START EXTRACTED MATERIAL

(** ** The default configuration *)

(** [Config.default] holds what the methods read in [default_config]. *)
Lemma default_config_read :
  let gates := Config.quality_gates Config.default in
  let triggers := Config.training_triggers Config.default in
  loaded_number "quality_gates" "min_fidelity_production" default_config
  = Some (QualityGates.min_fidelity_production gates)
  /\ loaded_number "quality_gates" "min_fidelity_development" default_config
     = Some (QualityGates.min_fidelity_development gates)
  /\ loaded_number "quality_gates" "min_identity_recognition" default_config
     = Some (QualityGates.min_identity_recognition gates)
  /\ loaded_number "quality_gates" "min_persona_consistency" default_config
     = Some (QualityGates.min_persona_consistency gates)
  /\ loaded_number "quality_gates" "max_performance_decline" default_config
     = Some (QualityGates.max_performance_decline gates)
  /\ loaded_number "training_triggers" "performance_improvement_threshold"
       default_config
     = Some (TrainingTriggers.performance_improvement_threshold triggers)
  /\ Dict.get "training_triggers" default_config
     = Some (JDict
          [ ("auto_retrain_on_failure",
             JBool (TrainingTriggers.auto_retrain_on_failure triggers));
            ("relentless_training_interval_hours",
             JInt (TrainingTriggers.relentless_training_interval_hours triggers));
            ("max_consecutive_failures",
             JInt (TrainingTriggers.max_consecutive_failures triggers));
            ("performance_improvement_threshold",
             JFloat (TrainingTriggers.performance_improvement_threshold
                       triggers)) ]).
Proof. cbv zeta. split; [reflexivity|]. do 5 (split; [reflexivity|]). reflexivity. Qed.

(** ** Quality gates *)

Lemma all_passed_iff (g : Gates.t) :
  Py.all (map Gate.passed (Gates.values g)) = true <->
  Gate.passed (Gates.overall_fidelity g) = true /\
  Gate.passed (Gates.identity_recognition g) = true /\
  Gate.passed (Gates.persona_consistency g) = true.
Proof.
  unfold Py.all, Gates.values, Gates.items. simpl.
  rewrite !andb_true_iff. tauto.
Qed.

(** C1: for every metrics record, mode and configuration,
    [deployment_ready] holds exactly when the three scores of the record
    reach their thresholds (the overall fidelity the threshold of the mode)
    and the overall fidelity reaches [min_fidelity_production]; the
    [passed] flags of the three gates say the same, and [overall_passed] is
    their conjunction, so [deployment_ready] implies [overall_passed], in
    ["ci"] mode as in every other. *)
Theorem deployment_ready_iff (self : Integrator.t)
    (fidelity_metrics : gmap string float) (training_mode : string) :
  let thresholds := Config.quality_gates (Integrator.config self) in
  let min_fidelity :=
    if training_mode =? "relentless" then
      QualityGates.min_fidelity_production thresholds
    else if training_mode =? "ci" then
      (QualityGates.min_fidelity_development thresholds * 0.8)%float
    else QualityGates.min_fidelity_development thresholds in
  let cleared :=
    Py.ge (get_metric fidelity_metrics "overall_fidelity") min_fidelity = true /\
    Py.ge (get_metric fidelity_metrics "identity_recognition")
          (QualityGates.min_identity_recognition thresholds) = true /\
    Py.ge (get_metric fidelity_metrics "persona_consistency")
          (QualityGates.min_persona_consistency thresholds) = true in
  let result := _evaluate_quality_gates self fidelity_metrics training_mode in
  let gates := QualityStatus.individual_gates result in
  let all_three :=
    Gate.passed (Gates.overall_fidelity gates) = true /\
    Gate.passed (Gates.identity_recognition gates) = true /\
    Gate.passed (Gates.persona_consistency gates) = true in
  (QualityStatus.deployment_ready result = true <->
     cleared /\
     Py.ge (get_metric fidelity_metrics "overall_fidelity")
           (QualityGates.min_fidelity_production thresholds) = true)
  /\ (all_three <-> cleared)
  /\ (QualityStatus.overall_passed result = true <-> cleared)
  /\ (QualityStatus.deployment_ready result = true <->
      all_three /\
      Py.ge (get_metric fidelity_metrics "overall_fidelity")
            (QualityGates.min_fidelity_production thresholds) = true)
  /\ (QualityStatus.overall_passed result = true <-> all_three)
  /\ (QualityStatus.deployment_ready result = true ->
      QualityStatus.overall_passed result = true).
Proof.
  intros thresholds min_fidelity cleared result gates all_three.
  assert (Hflags : all_three <-> cleared).
  { subst all_three cleared gates result min_fidelity thresholds.
    unfold _evaluate_quality_gates.
    cbn [QualityStatus.individual_gates Gates.overall_fidelity
         Gates.identity_recognition Gates.persona_consistency Gate.passed].
    reflexivity. }
  assert (Hall : QualityStatus.overall_passed result = true <-> all_three)
    by apply all_passed_iff.
  assert (Hready : QualityStatus.deployment_ready result
                   = QualityStatus.overall_passed result
                     && Py.ge (get_metric fidelity_metrics "overall_fidelity")
                          (QualityGates.min_fidelity_production thresholds))
    by reflexivity.
  rewrite Hready, andb_true_iff, Hall. tauto.
Qed.

(** C2: the minimum overall fidelity is chosen by the mode: the production
    threshold for ["relentless"], the development threshold times 0.8 for
    ["ci"], the development threshold for every other string; each gate
    carries its score and its threshold and passes exactly when
    [score >= threshold]. *)
Theorem gate_thresholds_by_mode (self : Integrator.t)
    (fidelity_metrics : gmap string float) (training_mode : string) :
  let gates := Config.quality_gates (Integrator.config self) in
  let result := _evaluate_quality_gates self fidelity_metrics training_mode in
  let overall := Gates.overall_fidelity (QualityStatus.individual_gates result) in
  let identity := Gates.identity_recognition (QualityStatus.individual_gates result) in
  let persona := Gates.persona_consistency (QualityStatus.individual_gates result) in
  (training_mode = "relentless" ->
     QualityStatus.min_required_fidelity result
     = QualityGates.min_fidelity_production gates)
  /\ (training_mode = "ci" ->
      QualityStatus.min_required_fidelity result
      = (QualityGates.min_fidelity_development gates * 0.8)%float)
  /\ (training_mode <> "relentless" -> training_mode <> "ci" ->
      QualityStatus.min_required_fidelity result
      = QualityGates.min_fidelity_development gates)
  /\ Gate.threshold overall = QualityStatus.min_required_fidelity result
  /\ Gate.threshold identity = QualityGates.min_identity_recognition gates
  /\ Gate.threshold persona = QualityGates.min_persona_consistency gates
  /\ Gate.score overall = get_metric fidelity_metrics "overall_fidelity"
  /\ Gate.score identity = get_metric fidelity_metrics "identity_recognition"
  /\ Gate.score persona = get_metric fidelity_metrics "persona_consistency"
  /\ Gate.passed overall = Py.ge (Gate.score overall) (Gate.threshold overall)
  /\ Gate.passed identity = Py.ge (Gate.score identity) (Gate.threshold identity)
  /\ Gate.passed persona = Py.ge (Gate.score persona) (Gate.threshold persona).
Proof.
  intros gates result overall identity persona.
  subst result overall identity persona. unfold _evaluate_quality_gates.
  fold gates. cbn [QualityStatus.min_required_fidelity
    QualityStatus.individual_gates Gates.overall_fidelity
    Gates.identity_recognition Gates.persona_consistency
    Gate.threshold Gate.score Gate.passed].
  repeat split.
  - intros ->. reflexivity.
  - intros ->. reflexivity.
  - intros Hr Hc.
    destruct (String.eqb_spec training_mode "relentless"); [contradiction|].
    destruct (String.eqb_spec training_mode "ci"); [contradiction|].
    reflexivity.
Qed.

(** ** Next actions *)

(** The branch taken when the gates failed. *)
Lemma next_actions_branches_failed (quality_status : QualityStatus.t)
    (training_mode : string) :
  QualityStatus.status quality_status = "failed" ->
  QualityStatus.deployment_ready quality_status = false ->
  next_actions_branches quality_status training_mode
  = if Py.lt (Gate.score (Gates.overall_fidelity
                (QualityStatus.individual_gates quality_status))) 0.5
    then Actions.mk false false true false false true
    else Actions.mk true false false false true false.
Proof.
  intros Hstatus Hready. unfold next_actions_branches.
  rewrite Hready, Hstatus. cbn [String.eqb].
  change ("failed" =? "passed") with false.
  destruct (Py.lt _ _); reflexivity.
Qed.
(** * Trilobot obstacle avoidance: a shallow embedding of the Python scripts

    The repository holds three generations of one obstacle-avoidance script
    for the Pimoroni Trilobot:

    - [Trilobot.py]      (1.0.0, ultrasonic ranger, single backup command),
    - [Trilobot_v060.py] (0.6.0, ultrasonic ranger, pulsed backup),
    - [Trilobot_v072.py] (0.7.2, VL53L5CX 8x8 depth sensor, three zones),

    and [utility_functions.py], a collection of the helper functions.

    Modelling conventions.

    - Python [int] is [Z]; Python [float] is a rational [Q].  Where
      [Trilobot_v072.py] computes in double precision on values that need
      not be small (the zone averages, the sums of the turn decision, the
      percentage) the result is rounded by [float64], the double nearest
      to the exact result.  The decimal constants of the scripts and the
      readings of the ultrasonic ranger are taken as the rationals they
      denote, and the ranger's readings are summed and averaged exactly.
    - A numpy array of two dimensions is the list of its rows.
    - Exceptions are values of [exn]; pure code that may raise lives in
      [result], hardware code in the monad [M] over a [world] that records
      every call made on the robot and its sensors.
    - Console output ([print], [print_array]) is not an action on the robot
      and is left out of the scripts; [DEBUG] only guards console output.
      [print_array] itself is modelled on its own, over the text written.
    - Line 422 of [Trilobot_v072.py] reads [else;].  It is read as [else:],
      the only reading under which the script is a Python program. *)

From Stdlib Require Import String ZArith QArith Bool Arith List Lia.
From Stdlib Require Import DecimalString.
Import ListNotations.

Set Implicit Arguments.

(* ===================================================================== *)
(** * Python values, exceptions and sequences                             *)
(* ===================================================================== *)

Inductive exn : Type :=
| ValueError (msg : string)
| IndexError
| NameError (name : string)
| ZeroDivisionError.

(** The result of evaluating pure Python code: a value or a raised
    exception. *)
Inductive result (A : Type) : Type :=
| Ok (a : A)
| Raise (e : exn).

Arguments Ok {A} a.
Arguments Raise {A} e.

Definition rbind {A B} (r : result A) (k : A -> result B) : result B :=
  match r with
  | Ok a => k a
  | Raise e => Raise e
  end.

Declare Scope result_scope.
Delimit Scope result_scope with result.
Notation "'let?' x := r 'in' k" := (rbind r (fun x => k))
  (at level 10, x name, r at level 100, k at level 200) : result_scope.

END EXTRACTED MATERIAL

▸ THE PROBLEM
Could you return the lines in the entries above that contain "subst"?

▸ YOUR SOLUTION
  { subst all_three cleared gates result min_fidelity thresholds.
  subst result overall identity persona. unfold _evaluate_quality_gates.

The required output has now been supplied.